For error handling in C/C++ programs, one option is to use the ``<cassert>`` header, which provides the assert macro. The assert macro is a built-in debugging tool that allows you to include conditional checks in your code. 

.. code-block:: c++

  int main() {
    // ...
    assert(some_condition);
    // ...
    return 0;
  }

For example during initializing a MPI:

.. code-block:: c++

  int l_ret = MPI_Init(&argc, &argv);
  assert(l_ret == MPI_SUCCESS); // Ensure MPI_Init succeeded
  
.. _fig:linear_proc:

.. figure:: ../images/linearProcesses.svg
   :align: center
   :width: 70 %
   
   Illustration of a linear arrangement of four processes. Arrows indicate communication between processes.

.. admonition:: Task

  1. Research and provide an overview of two different MPI implementations (e.g., Intel MPI and Open MPI).
  2. Write an MPI program that prints a message for each process, indicating its rank and its neighbors.
     - Assume a linear arrangement of processes within the communicator, where each process exept for the first and last has two neighbors. An example with four processes is shown in :numref:`fig:linear_proc`.
     - For process 2 the output could be something like:  Hello from process rank 2 to my right neighbor (rank 3) and my left neighbor (rank 1).
  3. Execute your program with 8 processes.

Time Measurement
----------------------

When working with MPI programs, it is often essential to measure the elapsed time of specific code segments for performance analysis.
MPI provides a convenient function ``MPI_Wtime()`` for this purpose.

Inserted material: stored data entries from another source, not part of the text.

(* ===== verification/Prelude.v ===== *)
(** * download-gateway: the root of the development

    download-gateway puts one HTTP API before several download clients (NZBGet, qBittorrent,
    oDownloader).  It keeps a registry of clients, some configured by the environment and some pushed
    through a configuration API; it tracks the jobs it hands to them, polls them, and publishes what
    becomes of each job to Kafka.  This library models that program file by file and proves what each
    part promises.  This file holds what the others share: results, machine integers, automation,
    generic lemmas, and this guide.

    ** The parts, and where the source is

    - internal/adapters/adapters.go: Adapters.v (data, [payloadFileName]), Interfaces.v (the interfaces,
      as the class [AdapterOps] the gateway's theorems are proved against).
    - internal/adapters/clients.go: Clients.v (catalog, [PrepareSpec], [specHash], redaction), with the
      catalog's [build] functions in Backends.v.
    - internal/adapters/endpoint.go: Endpoint.v ([RefusedAddr], [sameOrigin], [guard]), Netip.v ([refuseDial], with the
      parsing of the dialled address).
    - internal/adapters/responses.go: Responses.v (errors, [PublicError], [truncate]), Http.v
      ([decodeCapped], requests and responses), Answers.v (the structs the adapters decode, on bytes), Views.v (what each
      [Describe] makes of those bytes).
    - internal/adapters/registry.go: Registry.v (every operation), RegistrySpec.v (what it promises).
    - internal/adapters/nzbget.go, odownloader.go, jdownloader.go, qbittorrent.go: NZBGet.v,
      ODownloader.v, JDownloader.v, QBittorrent.v; Backends.v makes them one type with its instance of
      [AdapterOps], and discharges the registry's [ClientFactory].
      Requests.v has what the escaped paths, queries and forms are read back as, Traffic.v the requests an adapter
      sends, Redaction.v what is shown of a client ([LogValue]).
    - internal/auth/oidc.go: Auth.v.  internal/auth/authtest/issuer.go: Issuer.v.
    - internal/events/events.go: Events.v, with the payloads' fields and tags.
    - cmd/server/main.go: Jobs.v (job table, derived values, poll loop), Gateway.v (budget, handlers,
      adoption, routes, environment clients), System.v (the registry's walk and the tracked jobs, interleaved),
      Programs.v (handlers, polls and adoption as programs of critical sections), Threads.v (a pool of goroutines
      that run them), ThreadsSpec.v (what the pool promises), Traces.v (what a goroutine has done before it writes), Liveness.v (that it
      comes to rest), Lifecycle.v ([main] around the pool, from connecting to the exit).
      ApiRequests.v has [decodeJSON] and the bodies of requests on bytes, ApiReplies.v [writeJSON] and the replies.
    - cmd/server/config.go: Gateway.v, Programs.v, ApiRequests.v, ApiReplies.v.
    - Go's own packages: GoStrings.v (strings, unicode/utf8, strconv), GoUrl.v (net/url), Netip.v (net, net/netip), Base64.v,
      Sha256.v, GoFloat.v (float64, and its decimal text), and encoding/json: Json.v (the text written of a value), JsonText.v
      (the scanner), JsonTextSpec.v (the scanner reads what is written), GoFloatSpec.v (every finite float64 reads back from the
      text written of it), JsonTypes.v (decoding into and encoding of values of
      declared types, [Decoder.Decode]), JsonTypesSpec.v (what is written of a value of a type is read back).

    ** How state and operations correspond

    A struct is a [Record], its methods functions on it; a mutex's critical section is one function
    from state to state, and System.v is the step relation of what runs between them.  A handler or an
    adapter's method returns the new state, its reply or error, the events it published, and the world
    after the requests it made: the world is a type variable that stands for everything outside the
    process.  [(T, error)] is [result error T], with one constructor of [error] per way the source
    builds one.  A struct that is sent or received is also a value of [goval] under its [gotype], the
    names and options of its tags: [X_type] is the type of the struct [X], [X_go] makes the value of a record, [of_X] the record of
    a value.  Integers are [Z] with [int64] and [int32] written where the source can wrap; strings
    and []byte are byte strings; a map is a [gmap], and where the source ranges over it the order is an
    argument.  Operations that need fresh pointers number them.

    Concurrency is modelled twice, at two grains.  Gateway.v gives each handler as one function, as if nothing ran
    beside it.  Programs.v gives the same handler as a [prog], a tree of actions of which each is one critical section
    (or one call of a client) and whose continuation holds the goroutine's local variables; Threads.v steps a pool
    of such goroutines in any order ([gstep], [pstep]), with the registry's lock held over a walk, the poll loop's
    semaphore and wait group, and new requests and ticks at any moment.  [requests_sequential] says that the two agree
    on a goroutine that runs alone, and [pool_refines] that the pool implements the abstract steps of System.v.  Lifecycle.v
    puts [main] beside the pool: what it does in which order ([phase]), and the signal, the requests and the deadline that come
    from outside ([pcstep]).

    ** What the theorems show

    - Registry: [registry_invariant], [Apply_outcome] (a push, client by client on every branch, and what it
      reports), [Apply_idempotent], [Reap_outcome] (what is dropped, and that a lease keeps a client),
      [registry_order_irrelevant].
    - Registry and jobs together: [tracked_client_present] (no interleaving leaves a tracked job without
      its client, and a poll that finds none drops no job), [walk_refines] (an interleaved push or reaping is one
      atomic call).
    - Goroutines: [pool_refines], [pool_limits] (the budget, and at most eight polls unfinished, under every
      interleaving), [writes_in_order] (what each goroutine has done before it writes the job table, publishes or answers),
      [pool_rests] (no deadlock, and the goroutines at work end); [process_order] (what the order of [main]
      guarantees, and what it does not wait for), [shutdown_ends] (a shutdown ends).
    - Jobs: [terminal_once] (with what each poll announces), [poll_grace], [derived_bounds].
    - Settings: [PrepareSpec_valid] (what is accepted, both ways, and its normal form), [fingerprints].
    - What callers see: [PublicError_public] (an error word for word), [secrets_not_shown].
    - Who gets in and where requests go: [Middleware_admits], [minted_tokens] (the tests' tokens, from their bytes), [config_api_guarded], [refuseDial_exact],
      [requests_stay], [authed_requests], [forms_read_back].
    - Handlers: [handleAdd_effects], [adopt_keeps_live].
    - On bytes: [add_bodies] (the body of an add), [replies_read_back] (the answers), [capped_answers] (what clients
      answer), [Describe_bytes] (what is known of a job), [emit_message] (the events).  They hold for every finite float64
      ([float_text_reads]), and the percentages the gateway computes are finite ([pct_finite]).
    - Adapters: [appendContent_streams], [foldODL_rule] (every field), [Adopt_live] (exactly what is adopted), [catalog_truthful],
      [payloadFileName_safe].
    - Events: [producerConfig_tls], [emit_message].

    ** Parameters

    Code that is not the program's own is an argument: [Quote] (strconv.Quote), [KafkaEnv] (sarama,
    crypto/tls, files), [HttpWorld] (http.Client.Do and the cookie jar), [JsonErrors] (the texts of
    encoding/json's errors, and how far its decoder read ahead when it refused a text), [Multipart] (the boundary and disposition
    mime/multipart writes), [Oidc] (go-oidc's discovery and signature checks; what it documents of a verifier is the record
    [verifies]), [Rsa] (crypto/rsa), [Process] (random tags, map order, buffer sizes), [FloatConv] (float to integer out of range), the case
    folding of [EqualFold], time.ParseDuration and the environment.  The adapters' theorems hold for any
    decoding, [Decodes]; Answers.v has the one of encoding/json, which the theorems on bytes are about.

    ** Fuel

    [runes_fuel] has one unit per byte, and each rune takes a byte at least.  [itoa_fuel] and
    [hex_fuel] write one digit per unit, and are given as many as the number can have.  [drain] reads
    the upload with one unit more than its base64 has bytes, enough when every buffer has room for a
    byte, as [appendContent_streams] supposes.  [blocks_of] has a unit per word of the padded message.
    The JSON scanner has two units for each byte and one more, as every value, member and element it reads takes a
    byte: [scan_fuel_enough] shows that more change nothing, for any text; the decimal digits of a float64 are searched up to 17, which
    tell any two apart ([shortest_reads]).  [big_bytes] has a unit for each bit, and writes a byte per unit.

    ** Not modelled

    The logging sink and metrics, which nothing reads back; contexts and the lengths of periods: a call that times out is an error
    of the world, a tick or a deadline comes at any moment; routing inside chi, the framing of HTTP and of multipart bodies, TLS and
    Kafka's protocol, which are libraries the source calls and whose results are parameters; Go's memory model; and the Dockerfiles, workflows and manifests, which hold no program logic. *)

From Stdlib Require Export ZArith Lia.
From stdpp Require Export base tactics gmap strings list sorting fin_maps.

To measure the time taken by a particular code block, follow these steps:

.. code-block:: cpp

  // MPI_Barrier(MPI_COMM_WORLD);

  double start_time = MPI_Wtime();

  // Code you want to measure

  // Insert a barrier to synchronize processes before printing
  MPI_Barrier(MPI_COMM_WORLD);

  double end_time = MPI_Wtime();
  double elapsed_time = end_time - start_time;

  if (rank == 0) {
    std::cout << "Elapsed time: " << elapsed_time << " seconds" << std::endl;
  }